La passion que voue Constable aux nuages et à la météorologie est ancienne. Dès 1805, il avait déjà pris des notes décrivant les types de temps et les nuages. Mais c’est entre 1820 et 1822 qu’il accumule les annotations météorologiques, les « journaux du ciel ». En 1822, il parle par exemple d’un « nuage éclatant d’un gris vif ». Les ciels peints par Constable en 1822 ne sont plus simplement « une partie efficace de la composition », ce sont des ciels purs, sans référent terrestre. Les études de ciel de Constable n’ont donné lieu à aucune toile connue. La plupart sont peintes vers midi, dehors, et s’inscrivent ainsi dans une temporalité.

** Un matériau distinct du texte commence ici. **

(** C3.  With a solver that meets its contract, [Identity.eval_sequence]
    returns a result for every well-formed sequence, and the result has
    [IDTP + IDFN = numGtDetections], in the two shortcut branches as well.  In
    the main branch [IDFN] is the sum of [fn_mat] and [IDFP] the sum of
    [fp_mat] over the pairs of the optimal assignment the solver returned,
    and [IDTP = numGtDetections - IDFN]. *)
Theorem identity_gt_detections_accounted
    (lsa : list (list npfloat) → result (list nat * list nat))
    (cfg : Config) (data : SequenceData) :
  solver_contract lsa → wf_data data = true →
  ∃ res, Identity.eval_sequence lsa cfg data = Ok res
    ∧ (IDTP res + IDFN res)%Z = Z.of_nat (num_gt_dets data)
    ∧ (num_tracker_dets data ≠ 0 → num_gt_dets data ≠ 0 →
       let tb := count_tables (THRESHOLD cfg) data in
       let fn_mat := (Identity.cost_matrices data tb).1 in
       let fp_mat := (Identity.cost_matrices data tb).2 in
       ∃ match_rows match_cols,
         accumulate (THRESHOLD cfg) data = Ok tb
         ∧ lsa (Identity.cost_matrix data tb) = Ok (match_rows, match_cols)
         ∧ optimal_assignment (mat_add fn_mat fp_mat) match_rows match_cols
         ∧ Qc_of_Z (IDFN res) = assignment_cost fn_mat match_rows match_cols
         ∧ Qc_of_Z (IDFP res) = assignment_cost fp_mat match_rows match_cols
         ∧ IDTP res = (Z.of_nat (num_gt_dets data) - IDFN res)%Z).
Proof.
  intros Hlsa Hwf.
  destruct (decide (num_tracker_dets data = 0)) as [Ht|Ht].
  { eexists. split; [unfold Identity.eval_sequence; by rewrite decide_True|].
    destruct (final_fields_counts (set_IDFN (Z.of_nat (num_gt_dets data)) init_res))
      as (-> & -> & _).
    split; [done|]. intros; done. }
  destruct (decide (num_gt_dets data = 0)) as [Hg|Hg].
  { eexists. split.
    { unfold Identity.eval_sequence. by rewrite decide_False, decide_True. }
    destruct (final_fields_counts
                (set_IDFP (Z.of_nat (num_tracker_dets data)) init_res))
      as (-> & -> & _).
    split; [simpl; lia|]. intros; done. }
  destruct (Identity_eval_main lsa cfg data Hlsa Hwf Ht Hg)
    as (rows & cols & Hcall & Hopt & Heval).
  eexists. split; [exact Heval|].
  match goal with |- context [Identity._compute_final_fields ?r] =>
    destruct (final_fields_counts r) as (Htp & Hfn & Hfp) end.
  rewrite Htp, Hfn, Hfp. cbn [IDTP IDFN IDFP]. split; [lia|].
  intros _ _. cbv zeta. exists rows, cols.
  destruct (Identity_matrix_finite (THRESHOLD cfg) data) as [Hadd _].
  pose proof (fn_mat_tabulate (THRESHOLD cfg) data) as Hmats. cbv zeta in Hmats.
  assert (Hr : Forall (λ p, p.1 < num_gt_ids data + num_tracker_ids data
                           ∧ p.2 < num_gt_ids data + num_tracker_ids data)
                 (zip rows cols)).
  { destruct Hopt as [Hassign _]. rewrite length_tabulate2 in Hassign.
    by apply assignment_in_range. }
  split_and!.
  - by apply accumulate_counts.
  - done.
  - by rewrite Hadd.
  - rewrite Hmats. cbn [fst]. unfold assignment_cost. by rewrite sumZ_cost.
  - rewrite Hmats. cbn [snd]. unfold assignment_cost. by rewrite sumZ_cost.
  - done.
Qed.

(** ** The shortcuts of [TrackIdentity.eval_sequence] *)

Lemma TrackIdentity_no_tracker lsa cfg data :
  num_tracker_dets data = 0 →
  TrackIdentity.eval_sequence lsa cfg data
  = Ok {| IDF1 := Fin 0; IDR := Fin 0; IDP := Fin 0;
          IDTP := 0; IDFN := Z.of_nat (num_gt_ids data); IDFP := 0 |}.
Proof. intros H0. unfold TrackIdentity.eval_sequence. by rewrite decide_True. Qed.

Lemma TrackIdentity_no_gt lsa cfg data :
  num_tracker_dets data ≠ 0 → num_gt_dets data = 0 →
  TrackIdentity.eval_sequence lsa cfg data
  = Ok {| IDF1 := Fin 0; IDR := Fin 0; IDP := Fin 0;
          IDTP := 0; IDFN := 0; IDFP := Z.of_nat (num_tracker_ids data) |}.
Proof.
  intros Ht Hg. unfold TrackIdentity.eval_sequence.
  by rewrite decide_False, decide_True.
Qed.

(** C7, the code at a sequence of two ground-truth identities and no tracker
    detection: the counts are [IDFN = 2], [IDFP = IDTP = 0] as claimed, but
    the three ratios are left at their initial [0]; the derivation of the
    ratios, which [Identity.eval_sequence] applies in its shortcut, would give
    [IDP = 1]. *)
Theorem track_shortcut_skips_derivation :
  valid_data no_tracker_data = true
  ∧ ∃ res,
      TrackIdentity.eval_sequence exhaustive_lsa default_config no_tracker_data
      = Ok res
      ∧ IDFN res = 2%Z ∧ IDFP res = 0%Z ∧ IDTP res = 0%Z
      ∧ IDP res = Fin 0 ∧ IDR res = Fin 0 ∧ IDF1 res = Fin 0
      ∧ IDP (Identity._compute_final_fields res) = Fin 1
      ∧ res ≠ Identity._compute_final_fields res
      ∧ ∃ res',
          Identity.eval_sequence exhaustive_lsa default_config no_tracker_data
          = Ok res'
          ∧ res' = Identity._compute_final_fields res' ∧ IDP res' = Fin 1.
Proof.
  split; [by vm_compute|]. eexists. split; [by apply TrackIdentity_no_tracker|].
  split_and!; try reflexivity.
  - intros H. apply (f_equal IDP) in H. vm_compute in H. discriminate.
  - eexists. split; [reflexivity|]. split; reflexivity.
Qed.

(** ** Aggregation over sequences *)

Lemma np_sum_finite (qs : list Qc) :
  foldr np_add (Fin 0) (Fin <$> qs) = Fin (vec_sum qs).
Proof.
  induction qs as [|q qs IH]; [done|]. rewrite fmap_cons. cbn [foldr].
  rewrite IH. done.
Qed.

Lemma np_mean_finite (qs : list Qc) :
  qs ≠ [] → np_mean (Fin <$> qs) = Fin (vec_sum qs / Qc_of_nat (length qs))%Qc.
Proof.
  intros Hne. unfold np_mean. rewrite np_sum_finite, length_fmap.
  apply np_divide_finite. intros Hz. destruct qs as [|q qs]; [done|].
  simpl in Hz. rewrite Qc_of_nat_S in Hz.
  pose proof (Qc_of_nat_nonneg (length qs)) as Hle.
  assert (Hlt : (0 < Qc_of_nat (length qs) + 1)%Qc).
  { apply Qcplus_nonneg_pos; done. }
  rewrite Hz in Hlt. done.
Qed.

Car Constable cherche à décrire des épisodes plus que des moments : il met ainsi l’accent sur les déterminations naturelles des phénomènes. Au dos de ses études de ciel, il inscrit la date, le moment, et souvent le nom des nuages, d’après la classification de Luke Howard, qu’il connaît à travers le livre de Thomas Forster (il en possède un exemplaire d’occasion daté de 1815). Un météorologue contemporain a d’ailleurs comparé les annotations météorologiques de Constable et les relevés météorologiques transmis par les instruments de mesures. Il a pu dater précisément les annotations de Constable.

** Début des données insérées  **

(** The branches [intersect] folds to are the choices of one conjunction
    from each argument whose comparators, taken in a row, fold without
    error, in the order of the choices; the reduction throws exactly when
    there is none. *)
Theorem intersectUnions_choices (rangeUnions : list (list (list string))) :
  (forall resultUnion,
      intersectUnions rangeUnions = Ret resultUnion ->
      resultUnion = foldedChoices noBounds rangeUnions) /\
  (foldedChoices noBounds rangeUnions <> [] ->
   intersectUnions rangeUnions = Ret (foldedChoices noBounds rangeUnions)) /\
  (forall resultUnion,
      intersectUnions rangeUnions = Ret resultUnion ->
      1 <= length resultUnion <= fold_right Nat.mul 1 (map (@length _) rangeUnions)).
Proof.
  destruct (reduce_choices rangeUnions [noBounds]) as [H1 H2].
  cbn [flat_map] in H1, H2. rewrite app_nil_r in H1, H2.
  split; [exact H1|]. split; [exact H2|].
  intros r H. split.
  - assert (N : r <> []) by (apply (intersectUnions_nonempty _ _ _ H); discriminate).
    destruct r; [congruence | simpl; lia].
  - rewrite (H1 _ H). unfold foldedChoices. clear.
    assert (L : forall {A} (f : A -> list Bounds) l,
               (forall x, length (f x) <= 1) -> length (flat_map f l) <= length l).
    { intros A f l Hf. induction l as [|x l IH]; [simpl; lia|].
      simpl. rewrite length_app. specialize (Hf x). lia. }
    etransitivity; [apply L|].
    + intros ch. unfold foldedFrom. destruct (reduceM _ _ _); simpl; lia.
    + induction rangeUnions as [|u us IH]; [simpl; lia|]. cbn [choices map fold_right].
      induction u as [|c u IHu]; [simpl; lia|].
      cbn [flat_map]. rewrite length_app, length_map. simpl length. lia.
Qed.

End Choices.

Lemma intersectUnions_choices_witness :
  [mkBounds (Some ">=1.0.0") (Some "<3.0.0"); mkBounds (Some ">=2.0.0") (Some "<3.0.0")]
  = foldedChoices (sv := NodeSemver.api) noBounds
      [[[">=1.0.0"]; [">=2.0.0"]]; [["<3.0.0"]; ["<1.0.0"]]].
Proof.
  apply (proj1 (intersectUnions_choices (sv := NodeSemver.api)
                  [[[">=1.0.0"]; [">=2.0.0"]]; [["<3.0.0"]; ["<1.0.0"]]])).
  reflexivity.
Defined.

(** ** Arguments without alternatives, and the shape of the normal forms *)

Section Shape.
Context {sv : semver.API}.

Lemma reduce_singletons conjunctions b :
  reduceM intersectStep (map (fun c => [c]) conjunctions) [b]
  = (b' <- reduceM updateBounds (concat conjunctions) b ;; Ret [b']).
Proof.
  revert b. induction conjunctions as [|c l IH]; intros b; [reflexivity|].
  cbn [map reduceM concat]. rewrite intersectStep_spec, reduceM_app.
  unfold survivors, failures, foldPair. cbn [list_prod map app flat_map fst snd].
  destruct (reduceM updateBounds c b) as [b1|e]; cbn [app bind]; [apply IH | reflexivity].
Qed.
(** X17: the label is never empty and holds no path separator.  For
    every working directory, [extractRepoName] returns a non-empty string
    without slash and without backslash; it is the word unknown when the
    directory has no segment at all (empty, or separators only). *)
Theorem extractRepoName_is_a_plain_label cwd :
  extractRepoName cwd <> EmptyString
  /\ occurs slash (extractRepoName cwd) = false
  /\ occurs backslash (extractRepoName cwd) = false
  /\ (filter nonEmpty (splitOn slash (replaceChar backslash slash cwd)) = []
      -> extractRepoName cwd = "unknown").
Proof.
  rewrite extractRepoName_parts. cbn zeta.
  pose proof (splitOn_pieces_without_sep slash
                (replaceChar backslash slash cwd)) as Hslash.
  pose proof (splitOn_pieces_without backslash slash
                (replaceChar backslash slash cwd)
                (replaceChar_removes backslash slash cwd eq_refl)) as Hback.
  set (pieces := splitOn slash (replaceChar backslash slash cwd)) in *.
  assert (Hparts : Forall (fun part => part <> EmptyString
                             /\ occurs slash part = false
                             /\ occurs backslash part = false)
                     (filter nonEmpty pieces)).
  { apply Forall_forall. intros part Hin.
    apply list_elem_of_filter in Hin as [Hne Hin].
    rewrite Forall_forall in Hslash, Hback. auto. }
  destruct (filter nonEmpty pieces) as [| part parts] eqn:Hf;
    [by repeat split |].
  assert (Hlast : Forall (fun part => part <> EmptyString
                            /\ occurs slash part = false
                            /\ occurs backslash part = false)
                    (lastThree (part :: parts))).
  { unfold lastThree. by apply Forall_drop. }
  pose proof (lastThree_not_nil part parts) as Hnn.
  destruct (lastThree (part :: parts)) as [| p ps]; [done |].
  split; [| split; [| split; [| discriminate]]].
  - apply join_not_empty. by apply Forall_cons in Hlast as [[? _] _].
  - apply join_without; [reflexivity |].
    eapply Forall_impl; [exact Hlast |]. simpl. tauto.
  - apply join_without; [reflexivity |].
    eapply Forall_impl; [exact Hlast |]. simpl. tauto.
Qed.

(** X18: the label is made of the last three segments.  For a path
    written as pieces joined by slashes, where no piece holds a slash or
    a backslash, the empty pieces (a leading, a doubled or a trailing
    slash) are ignored and the last three of the others are joined by
    dashes; all of them when there are fewer than three. *)
Theorem extractRepoName_joins_last_three pieces :
  Forall (fun piece => occurs slash piece = false
                       /\ occurs backslash piece = false) pieces ->
  extractRepoName (join "/" pieces)
  = match filter nonEmpty pieces with
    | [] => "unknown"
    | part :: parts => join "-" (lastThree (part :: parts))
    end.
Proof.
  intros Hfree. rewrite extractRepoName_parts. cbn zeta.
  rewrite replaceChar_without.
  - destruct pieces as [| piece pieces']; [reflexivity |].
    change "/" with (String slash EmptyString).
    rewrite splitOn_join;
      [by destruct (filter nonEmpty (piece :: pieces')) | done |].
    eapply Forall_impl; [exact Hfree |]. simpl. tauto.
  - apply join_without; [reflexivity |].
    eapply Forall_impl; [exact Hfree |]. simpl. tauto.
Qed.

Le réalisme des nuages est saisissant dans plusieurs de ses peintures, comme dans La Charrette de foin. Si Constable a peint en majorité des ciels partiellement voilés, il compose son premier tableau avec un ciel entièrement couvert en 1827. Puis, en 1828, il peint un Orage sur la mer, où la pluie est rendue à grands traits de pinceaux.

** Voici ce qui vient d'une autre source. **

Definition emit (t : search_t) : search_t :=
  {| seq_set := seq_set t; dbn_red_handle := dbn_red_handle t;
     dbn_cd_handle := dbn_cd_handle t; dbn_odd_handle := dbn_odd_handle t;
     dbn_c7k_handle := dbn_c7k_handle t;
     cd_start := cd_start t; odd_start := odd_start t; c7k_start := c7k_start t;
     output := output t ++ [seq_set t] |}.

(** A reading loop makes at most one round per word of its file and one
    more for the final 0. *)
Definition rounds (h : f64_seq_s) : nat := S (length (sequence h)).

(** The loop that creates 7k sequences. *)
Fixpoint c7k_loop (n : nat) (args : ProgramArgument_T) (t : search_t) : search_t :=
  match n with
  | O => t
  | S n' =>
      let '(v, h) := f64_next (dbn_c7k_handle t) in
      let t := with_handles t (dbn_red_handle t) (dbn_cd_handle t) (dbn_odd_handle t) h in
      let t := with_seq_set t (set_c7k_sequence (seq_set t) v) in
      if v =? 0 then t
      else if negb (is_valid_c7k_sequence (seq_set t)) then c7k_loop n' args t
      else if negb (is_valid_deck_sequence (seq_set t)) then c7k_loop n' args t
      else
        let '(ok8, s) :=
          if c8k_sequence_flag args then search_for_c8k_sequence (seq_set t)
          else (true, seq_set t) in
        let t := with_seq_set t s in
        if negb ok8 then c7k_loop n' args t
        else
          let '(ok4, s) :=
            if c4t_sequence_flag args then search_for_c4t_sequence (seq_set t)
            else (true, seq_set t) in
          let t := with_seq_set t s in
          if negb ok4 then c7k_loop n' args t
          else c7k_loop n' args (emit t)
  end.

(** The loop that searches for an odd sequence. *)
Fixpoint odd_loop (n : nat) (args : ProgramArgument_T) (t : search_t) : search_t :=
  match n with
  | O => t
  | S n' =>
      let '(v, h) := f64_next (dbn_odd_handle t) in
      let t := with_handles t (dbn_red_handle t) (dbn_cd_handle t) h (dbn_c7k_handle t) in
      let t := with_seq_set t (set_odd_sequence (seq_set t) v) in
      if v =? 0 then t
      else if negb (is_valid_odd_sequence (seq_set t)) then odd_loop n' args t
      else
        let h7 := f64_reset (dbn_c7k_handle t) in
        let h7 := if 0 <? c7k_start t then f64_skip (Z.to_nat (c7k_start t)) h7 else h7 in
        let t := with_handles t (dbn_red_handle t) (dbn_cd_handle t) (dbn_odd_handle t) h7 in
        let t := with_starts t (cd_start t) (odd_start t) 0 in
        odd_loop n' args (c7k_loop (rounds h7) args t)
  end.

(** What one round of the cd loop does with the suit fields once the
    overlap test has passed: [None] stands for one of the [continue]s, with
    the structure as the round leaves it. *)
Definition make_suit_sequences (s : ultimate_struct_t) : ultimate_struct_t * bool :=
  let s := set_diamond_bits s (Z.land (red_sequence s) (cd_sequence s)) in
  if negb (count_set_bits_64 (diamond_bits s) NUMBER_OF_CARDS_IN_A_SUIT =? 13) then (s, false)
  else
    let inv_red_sequence := Z.land (not64 (red_sequence s)) (sequence_mask s) in
    let inv_cd_sequence := Z.land (not64 (cd_sequence s)) (sequence_mask s) in
    let s := set_spade_bits s (Z.land inv_red_sequence inv_cd_sequence) in
    if negb (count_set_bits_64 (spade_bits s) NUMBER_OF_CARDS_IN_A_SUIT
             =? NUMBER_OF_CARDS_IN_A_SUIT) then (s, false)
    else
      let s := set_club_bits s (Z.land inv_red_sequence (cd_sequence s)) in
      if negb (count_set_bits_64 (club_bits s) NUMBER_OF_CARDS_IN_A_SUIT
               =? NUMBER_OF_CARDS_IN_A_SUIT) then (s, false)
      else
        let s := set_heart_bits s (Z.land (red_sequence s) inv_cd_sequence) in
        if negb (count_set_bits_64 (heart_bits s) NUMBER_OF_CARDS_IN_A_SUIT
                 =? NUMBER_OF_CARDS_IN_A_SUIT) then (s, false)
        else
          let s := set_hc_sequence s (Z.lor (club_bits s) (heart_bits s)) in
          if negb (count_set_bits_64 (hc_sequence s) NUMBER_OF_CARDS_IN_TWO_SUITS =? 26)
          then (s, false)
          else if negb (Bit.bit_has_unique_subsequences (hc_sequence s)) then (s, false)
          else
            let s := set_diamond_bits s
                       (Z.lor (Z.lor (spade_bits s) (heart_bits s)) (club_bits s)) in
            let s := set_diamond_bits s (Z.land (not64 (diamond_bits s)) (sequence_mask s)) in
            let s := set_red_sequence s (Z.lor (heart_bits s) (diamond_bits s)) in
            let s := set_cd_sequence s (Z.lor (club_bits s) (diamond_bits s)) in
            let s := set_hc_sequence s (Z.lor (club_bits s) (heart_bits s)) in
            (s, true).

(** The loop over the cd sequences. *)
Fixpoint cd_loop (n : nat) (args : ProgramArgument_T) (t : search_t) : search_t :=
  match n with
  | O => t
  | S n' =>
      let '(v, h) := f64_next (dbn_cd_handle t) in
      let t := with_handles t (dbn_red_handle t) h (dbn_odd_handle t) (dbn_c7k_handle t) in
      let t := with_seq_set t (set_cd_sequence (seq_set t) v) in
      if v =? 0 then t
      else if negb (is_valid_suit_seq_overlap (red_sequence (seq_set t))
                      (cd_sequence (seq_set t)) (sequence_mask (seq_set t)))
      then cd_loop n' args t
      else
        let '(s, found) := make_suit_sequences (seq_set t) in
        let t := with_seq_set t s in
        if negb found then cd_loop n' args t
        else
          let ho := f64_reset (dbn_odd_handle t) in
          let ho := if 0 <? odd_start t then f64_skip (Z.to_nat (odd_start t)) ho else ho in
          let t := with_handles t (dbn_red_handle t) (dbn_cd_handle t) ho (dbn_c7k_handle t) in
          let t := with_starts t (cd_start t) 0 (c7k_start t) in
          cd_loop n' args (odd_loop (rounds ho) args t)
  end.

(** The [do .. while (has_long_uniform_subsequence(red) || red == 0)] that
    fetches the next red sequence; [None] when the fuel does not suffice to
    leave the loop. *)
Fixpoint next_red (fuel : nat) (h : f64_seq_s) : option (Z * f64_seq_s) :=
  match fuel with
  | O => None
  | S fuel' =>
      let '(red, h) := f64_next h in
      if has_long_uniform_subsequence red || (red =? 0) then next_red fuel' h
      else Some (red, h)
  end.

Inductive run_status :=
| Exited      (** left the main loop: "Processed all HD sequences. Exiting" *)
| Running.    (** still inside the main loop when the fuel ran out *)

(** [while (not_done)]: [fuel] bounds both the rounds of the loop and the
    rounds of each inner do-while. *)
Fixpoint main_loop (fuel : nat) (args : ProgramArgument_T) (t : search_t)
  : search_t * run_status :=
  match fuel with
  | O => (t, Running)
  | S fuel' =>
      let t := with_seq_set t (set_red_sequence (seq_set t) 0) in
      match next_red fuel (dbn_red_handle t) with
      | None => (t, Running)
      | Some (red, h) =>
          let t := with_handles t h (dbn_cd_handle t) (dbn_odd_handle t) (dbn_c7k_handle t) in
          let t := with_seq_set t (set_red_sequence (seq_set t) red) in
          if red =? 0 then (t, Exited)
          else
            let hc := f64_reset (dbn_cd_handle t) in
            let hc := if 0 <? cd_start t then f64_skip (Z.to_nat (cd_start t)) hc else hc in
            let t := with_handles t (dbn_red_handle t) hc (dbn_odd_handle t) (dbn_c7k_handle t) in
            let t := with_starts t 0 (odd_start t) (c7k_start t) in
            main_loop fuel' args (cd_loop (rounds hc) args t)
      end
  end.

Definition initial_seq_set (args : ProgramArgument_T) : ultimate_struct_t :=
  {| red_sequence := 0; cd_sequence := 0; hc_sequence := 0;
     spade_bits := 0; heart_bits := 0; club_bits := 0; diamond_bits := 0;
     odd_sequence := 0; c7k_sequence := 0; c8k_sequence := 0; c4t_sequence := 0;
     c7k_c8k_diff := 0;
     sequence_mask := u64 (Z.shiftl 1 N_BITS_MAX) - 1;
     subsequence_mask := Bit.SUBSEQUENCE_MASK;
     subsequence_length := 6;
     n_bits_max := N_BITS_MAX;
     sevens_apart_flag := arg_sevens_apart_flag args |}.

(** [ultimate_search_main] over a cache directory [files]; [None] is the
    [_exit(-1)] taken when a cache file cannot be loaded. *)
Definition ultimate_search_main (fuel : nat) (args : ProgramArgument_T)
    (files : string -> option (list Z)) : option (list ultimate_struct_t * run_status) :=
  match files (dbn_suit_file_name args), files (dbn_value_file_name args) with
  | Some suit_words, Some value_words =>
      let red_h := f64_make suit_words in
      let red_h :=
        if 0 <? red_start_count args then f64_skip (Z.to_nat (red_start_count args)) red_h
        else red_h in
      let t :=
        {| seq_set := initial_seq_set args;
           dbn_red_handle := red_h;
           dbn_cd_handle := f64_make suit_words;
           dbn_odd_handle := f64_make value_words;
           dbn_c7k_handle := f64_make value_words;
           cd_start := cd_start_count args;
           odd_start := odd_start_count args;
           c7k_start := c7k_start_count args;
           output := [] |} in
      let '(t, status) := main_loop fuel args t in
      Some (output t, status)
  | _, _ => None
  end.

End Usearch.

(** ** The spread score as the specification words it *)

Module SpreadSpec.

Definition value_at (deck : list Z) (i : Z) : Z := Z.land (aget deck i) 0xF.

(** Positions of the cards of value [v], in increasing order. *)
Definition occurrences (deck : list Z) (v : Z) : list Z :=
  List.filter (fun i => value_at deck i =? v) (upto 52).

(** Consecutive occurrences, measured linearly. *)
Fixpoint linear_penalty (positions : list Z) : Z :=
  match positions with
  | a :: ((b :: _) as rest) => Deck.penalty (b - a) + linear_penalty rest
  | _ => 0
  end.

(** The pair that closes the cycle: the last occurrence and the first one,
    when the first lies among the first five positions; its distance is
    measured around the end of the deck. *)
Definition wrap_penalty (positions : list Z) : Z :=
  match positions with
  | a :: _ :: _ => if a <? 5 then Deck.penalty (a + 52 - List.last positions a) else 0
  | _ => 0
  end.

Definition spec_dup_penalty (deck : list Z) : Z :=
  fold_left
    (fun total v => total + linear_penalty (occurrences deck v) + wrap_penalty (occurrences deck v))
    (map (fun v => v + 1) (upto 13)) 0.

Definition spec_dup_count_score (deck : list Z) : Z := 65535 - spec_dup_penalty deck.

End SpreadSpec.

(** ** A candidate block found by the compound search

    The seven sequences below are bracelet-valid, the suit pair splits the
    deck 13/13/13/13 and every realization of the block is a full deck. *)

Module Sample.
Import Deck Umake.

Definition red_text : string := "0100011010010100000111011001100010011111010101101110".
Definition cd_text  : string := "1000111000100000110000101010010111011110011111010110".
Definition hc_text  : string := "1100100010110100110111110011110101000001001010111000".
Definition odd_text : string := "1110010010101111101110101000001011010011011001110001".
Definition c7k_text : string := "1100011100111111000000110111011010010101111010100010".
Definition c8k_text : string := "1100011100111111000000110111010010000100110010100010".
Definition c4t_text : string := "1000000111001000110001011011101100110101111110100111".

Definition block : block_text :=
  {| red_sequence_array := red_text;
     cd_sequence_array := cd_text;
     hc_sequence_array := hc_text;
     odd_sequence_array := odd_text;
     c7k_sequence_array := c7k_text;
     c8k_sequence_array := c8k_text;
     c4t_sequence_array := c4t_text |}.

(** The same block with its HC line damaged: 52 zeros. *)
Definition block_bad_hc : block_text :=
  {| red_sequence_array := red_text;
     cd_sequence_array := cd_text;
     hc_sequence_array := "0000000000000000000000000000000000000000000000000000";
     odd_sequence_array := odd_text;
     c7k_sequence_array := c7k_text;
     c8k_sequence_array := c8k_text;
     c4t_sequence_array := c4t_text |}.

Definition red : Z := 1241631450330478.
Definition cd  : Z := 2500341691967446.
Definition hc  : Z := 3530866640032440.
Definition odd : Z := 4023094392731249.
Definition c7k : Z := 3505175279525538.
Definition c8k : Z := 3505175277358242.
Definition c4t : Z := 2283188973166503.

Definition bundle : seq_info_t :=
  {| red_seq := red; cd_seq := cd; hc_seq := hc; odd_seq := odd;
     c7k_seq := c7k; c8k_seq := c8k; c4t_seq := c4t;
     subsequence_mask := 63; n_bits_max := 52 |}.

(** The deck of realization index 0 of the block. *)
Definition deck_0 : list Z :=
  [265; 523; 1; 2; 258; 779; 780; 8; 517; 4; 267; 524; 9; 525; 11; 13; 261; 260;
   3; 513; 515; 516; 269; 520; 773; 12; 264; 522; 518; 268; 7; 262; 781; 257; 6;
   775; 770; 776; 769; 519; 10; 777; 263; 772; 266; 771; 521; 259; 514; 774; 778; 5].

Definition deck_info_0 : deck_info_t :=
  set_temp_deck_array (initial_deck_info false) (deck_0 ++ replicate 12 0).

Turner quant à lui cherche les conditions météorologiques limite, comme les tempêtes et les orages. Le tableau le plus célèbre de Turner représentant un orage est sans nul doute la Tempête de neige, ou Bateau à vapeur au large d'un port faisant des signaux et avançant à la sonde en eau profonde. L'auteur se trouvait dans cette tempête la nuit où l'Ariel quitta Harwich. On peut parler ici d’une « sténographie ardente de l’orage ». Turner raconta qu’il s’était fait attacher 4 heures au mât d’un bateau en pleine tempête avant de composer cette toile. Il s’agirait donc d’Erlebnis, expérience éprouvée par le sujet (ce que je vis me modifie), et non d’Erfahrung (mot employé pour une expérience de chimie). Tout comme la vision moderne et l’action painting, la peinture serait ici non pas résultat mais expérience à vivre. Dans un autre tableau, Pluie, vapeur et vitesse, où l’on distingue à peine une locomotive émergeant de l’averse, Turner raconte qu’il avait sorti la tête de son compartiment. Les conditions atmosphériques rudes seraient donc comme un atelier pour Turner, sujet dans l’évènement météorologique. Mais l’artiste a également transposé des scènes : un orage vécu dans le Yorkshire aurait servi de prétexte pour la peinture, quelques années plus tard, de Hannibal et son armée traversant les Alpes. Avec Turner, la peinture de paysage devient peinture d’histoire. Il transpose une émotion en narration, construit son art sur la sensation individuelle.

Pierre Wat a notamment publié Constable, entre ciel et terre (2002) et Turner, menteur magnifique (2010).